Science writer Richard Preston hit it big in 2004 with The Hot Zone, his way-too-graphic book on the Ebola virus, and his latest offering, Panic in Level 4: Cannibals, Killer Viruses, and Other Journeys to the Edge of Science, sounds like more light-hearted fare. On his web site, Preston describes his days in Wellesley: “I attended Wellesley High School, where I had mediocre grades and a bad disciplinary record, including an assault on a teacher. (I didn’t hurt the man, but I shoved him, and that’s morally and legally an assault.) However, I had some wonderful teachers, including Wilbury A. Crockett, Ph.D. , who taught English at Wellesley High.

Here’s a USA Today interview with Preston, in which he is asked about punching out the front two teeth of brother Douglas as kids in Wellesley. His reply: We’re close friends now. We talk shop a lot. Doug and I were rebels growing up… Fortunately, I had a lot of support from my parents, and I stabilized in college, where I developed an intense passion for writing and science simultaneously. (Both attended Pomona College in California.) Our other brother David (a physician in Maine) is the true intellectual of the family.

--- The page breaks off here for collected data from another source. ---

(** ** The checker computes typings

    [runs m s Q]: the computation returns, keeps the state well formed, only
    adds to the types and the diagnostics, and its result satisfies [Q]. *)
Lemma views_prefix types types' p t : types `prefix_of` types' → views types p t → views types' p t.
Proof.
  intros Hp. induction 1; [eapply views_atom|eapply views_optional|eapply views_list|eapply views_set|eapply views_map];
    eauto using prefix_lookup_Some.
Qed.
Lemma views_lt types p t : views types p t → p < length types.
Proof. destruct 1; by eapply lookup_lt_Some. Qed.

Section Soundness.
Context (resolve_result : ResolveResult) (alias_decls : gmap SymbolId Ast.TypeSyntax)
  (source_id : option SourceId) (environment : TypeEnvironment) (base : list Payload).
Abbreviation symbol_type := (symbol_type resolve_result alias_decls).
Abbreviation syntax_type := (syntax_type resolve_result alias_decls).
Definition canonical (id : SymbolId) : string :=
  match get_symbol resolve_result id with Some s => symbol_canonical_name s | None => "" end.

Abbreviation stored s := (storage (cs_types s)).
Record state_ok (s : CheckState) : Prop := {
  types_ok : context_ok (cs_types s);
  base_stored : base `prefix_of` stored s;
  names_ok : ∀ q x, stored s !! q = Some x → nominal_ok canonical x;
  aliases_stored : map_Forall (λ _ p, p < length (stored s)) (resolved_alias_types s);
  aliases_typed : no_errors s = true →
    map_Forall (λ id p, ∃ t, views (stored s) p t ∧ symbol_type id t ∧ error_free t) (resolved_alias_types s) }.
Definition grows (s s' : CheckState) : Prop :=
  stored s `prefix_of` stored s' ∧ cs_diagnostics s `prefix_of` cs_diagnostics s' ∧
  active_aliases s = active_aliases s'.
Lemma grows_refl s : grows s s.
Proof. done. Qed.
Lemma grows_trans s1 s2 s3 : grows s1 s2 → grows s2 s3 → grows s1 s3.
Proof. intros (?&?&?) (?&?&?). split; [by etrans|]. split; [by etrans|congruence]. Qed.
Lemma grows_errors s s' : grows s s' → no_errors s' = true → no_errors s = true.
Proof.
  intros (_ & [k Hk] & _). unfold no_errors. rewrite Hk, forallb_app. by intros [? _]%andb_true_iff.
Qed.
Lemma grows_views s s' p t : grows s s' → views (stored s) p t → views (stored s') p t.
Proof. intros (?&_). by apply views_prefix. Qed.
Lemma grows_lt s s' p : grows s s' → p < length (stored s) → p < length (stored s').
Proof. intros (?%prefix_length&_) ?. lia. Qed.

Definition runs {A} (m : checking A) (s : CheckState) (Q : A → CheckState → Prop) : Prop :=
  ∃ a s', m s ⇓ (a, s') ∧ state_ok s' ∧ grows s s' ∧ Q a s'.
Lemma runs_ret {A} (a : A) s (Q : A → CheckState → Prop) : state_ok s → Q a s → runs (mret a) s Q.
Proof. intros ??. exists a, s. split; [done|]. split; [done|]. split; [apply grows_refl|done]. Qed.
Lemma runs_bind {A B} (m : checking A) (f : A → checking B) s Q R :
  runs m s Q → (∀ a s', state_ok s' → grows s s' → Q a s' → runs (f a) s' R) → runs (m ≫= f) s R.
Proof.
  intros (a & s1 & Hm & Hok & Hg & HQ) Hf. destruct (Hf a s1 Hok Hg HQ) as (b & s2 & Hb & ? & ? & ?).
  exists b, s2. rewrite (eff_bind_eq _ _ _ _ _ Hm). split; [done|]. split; [done|]. split; [by eapply grows_trans|done].
Qed.
Lemma runs_weaken {A} (m : checking A) s (Q R : A → CheckState → Prop) :
  runs m s Q → (∀ a s', state_ok s' → grows s s' → Q a s' → R a s') → runs m s R.
Proof. intros (a & s1 & Hm & Hok & Hg & HQ) HR. exists a, s1. auto. Qed.

(** Diagnostics. *)
Lemma runs_diagnose d s Q : state_ok s →
  (∀ s', stored s' = stored s → no_errors s' = negb (td_error d) && no_errors s → Q tt s') → runs (diagnose d) s Q.
Proof.
  intros [] HQ. set (s' := mkCheckState (cs_types s) (resolved_alias_types s) (active_aliases s) (cs_diagnostics s ++ [d]) (cs_program s)).
  assert (He : no_errors s' = negb (td_error d) && no_errors s).
  { unfold no_errors. cbn. rewrite forallb_app. cbn. by rewrite andb_true_r, andb_comm. }
  exists tt, s'. split; [done|]. split; [|split; [split; [done|split; [by eexists|done]]|by apply HQ]].
  constructor; try done. rewrite He. intros [_ ?]%andb_true_iff. auto.
Qed.
Lemma runs_error code range s Q : state_ok s → (∀ s', stored s' = stored s → no_errors s' = false → Q tt s') →
  runs (typecheck_error code range) s Q.
Proof. intros Hs HQ. apply runs_diagnose; [done|]. auto. Qed.
Lemma runs_error_suggest code range o s Q : state_ok s → (∀ s', stored s' = stored s → no_errors s' = false → Q tt s') →
  runs (typecheck_error_suggest code range o) s Q.
Proof. intros Hs HQ. apply runs_diagnose; [done|]. auto. Qed.
Lemma runs_error_when b code range s : state_ok s →
  runs (error_when b code range) s (λ _ s', no_errors s' = true → b = false).
Proof.
  intros Hs. unfold error_when. destruct b; [|by apply runs_ret].
  apply runs_error; [done|]. intros s' _ ->. done.
Qed.

(** Types. *)
Lemma runs_intern f t s :
  state_ok s → f = intern (key_of t) → parts_below (length (stored s)) t → nominal_ok canonical t →
  runs (intern_type f) s (λ p s', stored s' !! p = Some t).
Proof.
  intros [Hc Hb Hn Ha Hat] -> Hp Hname. destruct (intern_ok _ _ Hc Hp) as (Hc' & Hl & Hpre & _).
  unfold runs, intern_type. cbv beta. destruct (intern (key_of t) (cs_types s)) as [p c] eqn:E. cbn [fst snd] in *.
  exists p, (mkCheckState c (resolved_alias_types s) (active_aliases s) (cs_diagnostics s) (cs_program s)).
  split; [done|]. split; [constructor; cbn|].
  - done.
  - by etrans.
  - intros q x Hq. unfold intern in E. destruct (pool (cs_types s) !! key_of t); simplify_eq/=; [eauto|].
    rewrite build_key_of in Hq. apply lookup_app_Some in Hq as [Hq|[_ Hq]]; [by eapply Hn|].
    by apply list_lookup_singleton_Some in Hq as [_ <-].
  - intros id q Hq. specialize (Ha id q Hq). cbn in Ha. apply prefix_length in Hpre. lia.
  - intros He id q Hq. destruct (Hat He id q Hq) as (u & ? & ? & ?). exists u. split_and!; try done. by eapply views_prefix.
  - split; [by split_and!|done].
Qed.
Lemma runs_payload p s : state_ok s → p < length (stored s) →
  runs (payload_of p) s (λ t s', s' = s ∧ stored s !! p = Some t).
Proof.
  intros Hs Hp. destruct (lookup_lt_is_Some_2 _ _ Hp) as [t Ht]. exists t, s. unfold payload_of. rewrite Ht.
  split; [done|]. split; [done|]. split; [apply grows_refl|done].
Qed.

(** A pointer into the storage that, when no error was reported, stands for a
    type with the property [R]. *)
Definition as_type (R : Ty → Prop) (p : TypePtr) (s : CheckState) : Prop :=
  p < length (stored s) ∧
  (no_errors s = true → ∃ t, views (stored s) p t ∧ R t ∧ error_free t).
Lemma as_type_view R p s t : views (stored s) p t → R t → error_free t → as_type R p s.
Proof. intros Hv ??. split; [by eapply views_lt|]. eauto. Qed.
Lemma as_type_grows R p s s' : grows s s' → as_type R p s → as_type R p s'.
Proof.
  intros Hg [Hp Ht]. split; [by eapply grows_lt|]. intros (t & ? & ? & ?)%(grows_errors _ _ Hg)%Ht.
  exists t. split_and!; try done. by eapply grows_views.
Qed.
Lemma as_type_weaken (R R' : Ty → Prop) p s :
  as_type R p s → (∀ t, views (stored s) p t → R t → error_free t → no_errors s = true → R' t) → as_type R' p s.
Proof. intros [Hp Ht] HR. split; [done|]. intros He. destruct (Ht He) as (t & ? & ? & ?). exists t. auto. Qed.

Meanwhile, brother Douglas Preston, co-author of suspense novels such as Relic and Riptide (with Lincoln Child), also has a few things to say about “the deadly boring suburb of Wellesley” on his website: As they grew up, Doug, Richard, and their little brother David roamed the quiet suburbs of Wellesley, terrorizing the natives with home-made rockets and incendiary devices mail-ordered from the backs of comic books or concocted from chemistry sets. With a friend they once attempted to fly a rocket into Wellesley Square; the rocket malfunctioned and nearly killed a man mowing his lawn. They were local celebrities, often appearing in the “Police Notes” section of The Wellesley Townsman.